More than anything, the agreement suggests that there is a future in the digital age for the 238-year-old agency, which lost $15.9 billion last year largely because of the disappearance of first-class mail and the 2006 law requiring it to pre-fund health care for its retirees. The USPS lost 21 percent of its volume between 2008 and 2012, making any viable future seem far from evident. But volume has stabilized a bit: First-class mail revenue fell only 3 percent last year to $28 billion, and the growing popularity of online shopping pushed shipping and package revenue up 5 percent to $11 billion.
Still, the USPS needs to do better than that to survive. While the Amazon deal is likely to drive the agency’s shipping volume substantially higher—neither the USPS nor Amazon would disclose financial terms—it’s safe to assume this isn’t wildly lucrative for the postal service. As it stands now, UPS (UPS) and FedEx (FDX) deliver more of the bigger and more lucrative packages and leave the smaller stuff to the government mail service.
But the agreement is hugely important for the agency. USPS won Amazon’s Sunday business in the face of competition from its private competitors, according to the Wall Street Journal, in a sign that the USPS and its unions are willing to innovate. An agency spokesmen told the Journal that the USPS wouldn’t need to hire any additional workers to begin Sunday package service; instead, post office managers have been working for more than a year with a “flexible workforce” willing and ready to provide a seventh day of delivery.
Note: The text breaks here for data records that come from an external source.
(** C7.  The list [main] hands to [run_test] is [sorted(extract_files())]: no
    path is in it twice, it is in lexicographic order, and it has the paths
    file discovery returned. *)
Theorem test_files_sorted_nodup (w : World) :
  NoDup (test_files_of w)
  ∧ StronglySorted String.le (test_files_of w)
  ∧ (∀ file, file ∈ test_files_of w
       ↔ file ∈ extract_files_of (fs_glob w EXTRACT_GLOB_PATH) (fs_glob w EXCLUDE_GLOB_PATH))
  ∧ ∀ g argv args ci_index ci_total,
      argparse w argv = inr args →
      builtin_int w (ci_index_arg args) = Some ci_index →
      builtin_int w (ci_total_arg args) = Some ci_total →
      0 ≤ ci_index < ci_total ∧ 0 < ci_total →
      main w g argv
      = ([GlobScan EXTRACT_GLOB_PATH; GlobScan EXCLUDE_GLOB_PATH]
           ++ trace (run_test w g (test_files_of w) ci_index ci_total (mode_of args)),
         outcome (run_test w g (test_files_of w) ci_index ci_total (mode_of args))).
Proof.
  unfold test_files_of at 1 2 3. split_and!.
  - rewrite sorted_Permutation. apply NoDup_extract_files_of.
  - apply sorted_StronglySorted.
  - intros file. by rewrite sorted_Permutation.
  - intros g argv args ci_index ci_total Hargs Hindex Htotal Hv.
    by apply (main_valid w g argv args).
Qed.

(** ** Decimal numerals *)

Lemma digits_of_uint (d : Decimal.uint) (c : ascii) :
  Str.occurs c (NilEmpty.string_of_uint d) = true → is_digit c = true.
Proof.
  induction d as [|d IH|d IH|d IH|d IH|d IH|d IH|d IH|d IH|d IH|d IH];
    cbn [NilEmpty.string_of_uint Str.occurs]; [done | ..];
    (intros [Hc | Hc]%orb_true_iff; [| by apply IH]);
    apply Ascii.eqb_eq in Hc as ->; reflexivity.
Qed.

Lemma digits_of_nonneg (n : Z) (c : ascii) :
  0 ≤ n → Str.occurs c (Str.of_int n) = true → is_digit c = true.
Proof.
  intros Hn. unfold Str.of_int. destruct n as [|p|p]; [| | lia].
  - cbn. rewrite orb_false_r. intros Hc%Ascii.eqb_eq. by subst.
  - cbn [Z.to_int NilZero.string_of_int]. unfold NilZero.string_of_uint.
    destruct (Pos.to_uint p) eqn:Hp; try (rewrite <- Hp; apply digits_of_uint).
    cbn. rewrite orb_false_r. intros Hc%Ascii.eqb_eq. by subst.
Qed.

Lemma of_int_nonempty (n : Z) : Str.of_int n ≠ EmptyString.
Proof.
  unfold Str.of_int. destruct n as [|p|p]; [done | | done].
  cbn [Z.to_int NilZero.string_of_int]. unfold NilZero.string_of_uint.
  by destruct (Pos.to_uint p).
Qed.

(** ** The focus flag in the command *)

Section focus_flag.
Import Str StrFacts.
Context (g : Globals) (ci_index : Z) (mode : Mode).

Let indent : string := "            ".
Let var (name : string) : string := "-X " +:+ ROOT +:+ "/pkg/version." +:+ name.
Let tail (desc_regex : string) : string :=
  "-coverage.out" +:+ GAP +:+ "--coverpkg " +:+ ROOT +:+ "/pkg/... " +:+ desc_regex
  +:+ " -v --timeout 15m --race ./e2e/...".

(** The command, cut at the character before and the character after each
    interpolated value. *)
Lemma cmd_of_shape (desc_regex : string) :
  cmd_of g ci_index mode desc_regex
  = ("ginkgo run -r --ldflags " +:+ Str.dq +:+ "-s -w " +:+ var "version")
    +:+ String "=" (VERSION g +:+ String " " ((indent +:+ var "buildDate")
    +:+ String "=" (BUILD_DATE g +:+ String " " ((indent +:+ var "gitCommit")
    +:+ String "=" (GIT_COMMIT g +:+ String " " ((indent +:+ var "gitTreeState")
    +:+ String "=" (GIT_TREE_STATE g +:+ String " " ((indent +:+ var "gitTag")
    +:+ String "=" (GIT_TAG g +:+ String " "
          ((indent +:+ var "developmentFlag=true" +:+ GAP +:+ var "ghaBuildMode")
    +:+ String "=" (mode_str mode +:+ String (Ascii.ascii_of_nat 34)
          ((GAP +:+ "--cover --covermode atomic --coverprofile e2e-")
    +:+ (Str.of_int ci_index +:+ tail desc_regex))))))))))))).
Proof. reflexivity. Qed.

Lemma mode_str_clean : Str.contains (mode_str mode) FOCUS_FLAG = false.
Proof. by destruct mode. Qed.

Lemma digit_not_in_flag (c : ascii) : is_digit c = true → occurs c FOCUS_FLAG = false.
Proof.
  intros Hc. destruct (occurs c FOCUS_FLAG) eqn:Hocc; [| done].
  cbn in Hocc. rewrite !orb_true_iff in Hocc.
  repeat (destruct Hocc as [Hocc | Hocc];
          [apply Ascii.eqb_eq in Hocc; subst c; discriminate Hc |]).
  done.
Qed.
(** A greedy repetition takes a whole run when the continuation accepts what
    follows it. *)
Lemma star_match_run {A} p (k : list N -> option A) w s r :
  forallb p w = true -> head_fails p s -> k s = Some r ->
  star_match p k (w ++ s) = Some r.
Proof.
  intros Hw Hs Hk. induction w as [|c w IH]; simpl.
  - by rewrite star_match_stop.
  - simpl in Hw. apply andb_prop in Hw as [-> Hw]. by rewrite IH.
Qed.

Lemma star_run c w s g k r :
  forallb (in_class c) w = true -> head_fails (in_class c) s ->
  k s g = Some r ->
  rmatch (RStar c) (w ++ s) g k = Some r.
Proof. intros. simpl. by apply star_match_run. Qed.

Lemma plus_run c w s g k r :
  lang (RPlus c) w -> head_fails (in_class c) s ->
  k s g = Some r ->
  rmatch (RPlus c) (w ++ s) g k = Some r.
Proof.
  intros [Hne Hw] Hs Hk. destruct w as [|x w]; [done|].
  simpl in *. apply andb_prop in Hw as [-> Hw]. by apply star_match_run.
Qed.

Lemma literal_facts c :
  tables_separate -> In c pattern_literals ->
  isdecimal c = false /\ isspace c = false.
Proof.
  intros [_ H] Hin. rewrite forallb_forall in H. apply H in Hin.
  apply andb_prop in Hin as [H1 H2].
  by apply negb_true_iff in H1, H2.
Qed.

Lemma is_separator_cases x :
  is_separator x = true -> x = 120%N \/ x = 88%N \/ x = times_sign.
Proof.
  unfold is_separator. simpl. rewrite !orb_true_iff, !N.eqb_eq.
  intuition discriminate.
Qed.

Lemma separator_facts x :
  tables_separate -> is_separator x = true ->
  isdecimal x = false /\ isspace x = false.
Proof.
  intros Ht Hx. apply literal_facts; [done|].
  apply is_separator_cases in Hx as [->|[->| ->]]; vm_compute; auto 20.
Qed.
The agreement may also make it easier for the postmaster general to get congressional approval to carry out his restructuring plans. Donohue has been campaigning to end Saturday letter delivery, close money-losing postal facilities, and restructure the service’s health benefits. His opponents respond that Donohue isn’t doing enough to grow the agency’s business. They can’t say that anymore. Now maybe congressional critics will be more receptive to his argument that the USPS needs to cut costs, too, if it wants to have a future.